(Collected data)
+ + + + +
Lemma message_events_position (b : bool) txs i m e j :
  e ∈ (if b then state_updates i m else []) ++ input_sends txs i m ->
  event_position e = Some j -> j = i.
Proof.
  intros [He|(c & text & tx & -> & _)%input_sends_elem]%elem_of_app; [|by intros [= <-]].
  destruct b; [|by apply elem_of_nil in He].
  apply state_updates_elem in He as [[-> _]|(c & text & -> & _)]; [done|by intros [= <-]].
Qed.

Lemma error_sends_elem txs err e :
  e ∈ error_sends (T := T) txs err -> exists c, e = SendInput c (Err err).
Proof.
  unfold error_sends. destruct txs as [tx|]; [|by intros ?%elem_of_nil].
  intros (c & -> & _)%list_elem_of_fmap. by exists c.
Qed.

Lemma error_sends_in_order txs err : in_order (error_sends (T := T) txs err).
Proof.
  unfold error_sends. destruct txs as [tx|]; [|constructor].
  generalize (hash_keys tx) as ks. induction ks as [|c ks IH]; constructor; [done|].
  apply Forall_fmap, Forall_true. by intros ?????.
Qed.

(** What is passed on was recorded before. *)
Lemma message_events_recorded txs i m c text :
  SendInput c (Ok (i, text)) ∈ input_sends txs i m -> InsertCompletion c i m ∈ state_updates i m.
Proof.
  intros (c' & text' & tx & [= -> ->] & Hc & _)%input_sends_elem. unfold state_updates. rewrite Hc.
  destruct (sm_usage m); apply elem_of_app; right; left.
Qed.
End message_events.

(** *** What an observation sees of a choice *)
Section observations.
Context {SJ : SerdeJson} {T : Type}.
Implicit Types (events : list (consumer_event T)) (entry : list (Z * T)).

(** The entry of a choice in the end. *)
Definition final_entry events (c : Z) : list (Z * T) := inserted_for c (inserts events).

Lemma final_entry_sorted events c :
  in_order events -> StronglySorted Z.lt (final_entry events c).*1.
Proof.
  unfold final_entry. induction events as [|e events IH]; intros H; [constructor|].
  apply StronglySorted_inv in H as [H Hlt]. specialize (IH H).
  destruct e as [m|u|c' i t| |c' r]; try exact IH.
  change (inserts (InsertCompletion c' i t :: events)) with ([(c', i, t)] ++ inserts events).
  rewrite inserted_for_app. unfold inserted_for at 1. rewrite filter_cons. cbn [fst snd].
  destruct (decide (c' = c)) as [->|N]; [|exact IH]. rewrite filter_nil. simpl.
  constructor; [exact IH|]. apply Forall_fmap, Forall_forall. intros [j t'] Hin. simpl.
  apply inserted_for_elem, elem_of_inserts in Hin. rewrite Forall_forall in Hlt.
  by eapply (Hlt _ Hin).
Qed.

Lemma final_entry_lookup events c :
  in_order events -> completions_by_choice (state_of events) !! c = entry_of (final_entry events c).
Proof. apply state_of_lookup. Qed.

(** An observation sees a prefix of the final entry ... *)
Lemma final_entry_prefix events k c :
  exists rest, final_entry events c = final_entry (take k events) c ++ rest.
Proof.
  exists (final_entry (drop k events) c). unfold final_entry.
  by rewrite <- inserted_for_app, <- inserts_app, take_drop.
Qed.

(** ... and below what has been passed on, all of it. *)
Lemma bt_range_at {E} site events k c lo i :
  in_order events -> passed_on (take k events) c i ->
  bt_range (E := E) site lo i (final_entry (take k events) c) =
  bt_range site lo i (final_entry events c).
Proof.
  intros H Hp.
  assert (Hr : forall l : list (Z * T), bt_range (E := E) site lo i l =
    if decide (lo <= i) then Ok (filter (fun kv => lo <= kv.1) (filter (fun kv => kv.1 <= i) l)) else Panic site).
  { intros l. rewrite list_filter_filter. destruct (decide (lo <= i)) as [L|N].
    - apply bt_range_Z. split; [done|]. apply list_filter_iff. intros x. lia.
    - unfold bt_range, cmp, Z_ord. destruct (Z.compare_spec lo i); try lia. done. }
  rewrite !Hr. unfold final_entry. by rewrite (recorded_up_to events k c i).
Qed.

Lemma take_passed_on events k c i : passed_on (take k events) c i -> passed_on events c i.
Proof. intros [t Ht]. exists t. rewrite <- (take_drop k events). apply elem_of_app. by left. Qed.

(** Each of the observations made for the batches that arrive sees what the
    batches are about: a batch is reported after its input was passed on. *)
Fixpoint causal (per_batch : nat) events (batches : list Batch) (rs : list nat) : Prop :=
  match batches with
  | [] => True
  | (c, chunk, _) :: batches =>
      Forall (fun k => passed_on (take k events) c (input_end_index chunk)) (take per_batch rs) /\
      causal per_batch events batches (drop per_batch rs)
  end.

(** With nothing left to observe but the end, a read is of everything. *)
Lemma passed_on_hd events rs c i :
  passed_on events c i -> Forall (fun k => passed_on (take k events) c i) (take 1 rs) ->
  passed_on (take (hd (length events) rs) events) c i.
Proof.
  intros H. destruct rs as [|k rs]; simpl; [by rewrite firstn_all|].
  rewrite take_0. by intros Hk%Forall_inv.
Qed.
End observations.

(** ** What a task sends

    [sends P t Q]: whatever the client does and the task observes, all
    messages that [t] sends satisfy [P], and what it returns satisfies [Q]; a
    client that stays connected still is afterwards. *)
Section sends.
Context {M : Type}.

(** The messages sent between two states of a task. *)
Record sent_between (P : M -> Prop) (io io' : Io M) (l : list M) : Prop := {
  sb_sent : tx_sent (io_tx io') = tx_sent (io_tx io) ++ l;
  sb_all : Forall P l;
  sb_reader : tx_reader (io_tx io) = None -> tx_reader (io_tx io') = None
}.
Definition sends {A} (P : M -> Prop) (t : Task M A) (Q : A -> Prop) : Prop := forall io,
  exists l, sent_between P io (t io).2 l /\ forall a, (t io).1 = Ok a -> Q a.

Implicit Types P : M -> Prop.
+ + + + +
Taking the records above as input, show every line in which the word "Lemma" is present.

Lemma message_events_position (b : bool) txs i m e j :
Lemma error_sends_elem txs err e :
Lemma error_sends_in_order txs err : in_order (error_sends (T := T) txs err).
Lemma message_events_recorded txs i m c text :
Lemma final_entry_sorted events c :
Lemma final_entry_lookup events c :
Lemma final_entry_prefix events k c :
Lemma bt_range_at {E} site events k c lo i :
Lemma take_passed_on events k c i : passed_on (take k events) c i -> passed_on events c i.
Lemma passed_on_hd events rs c i :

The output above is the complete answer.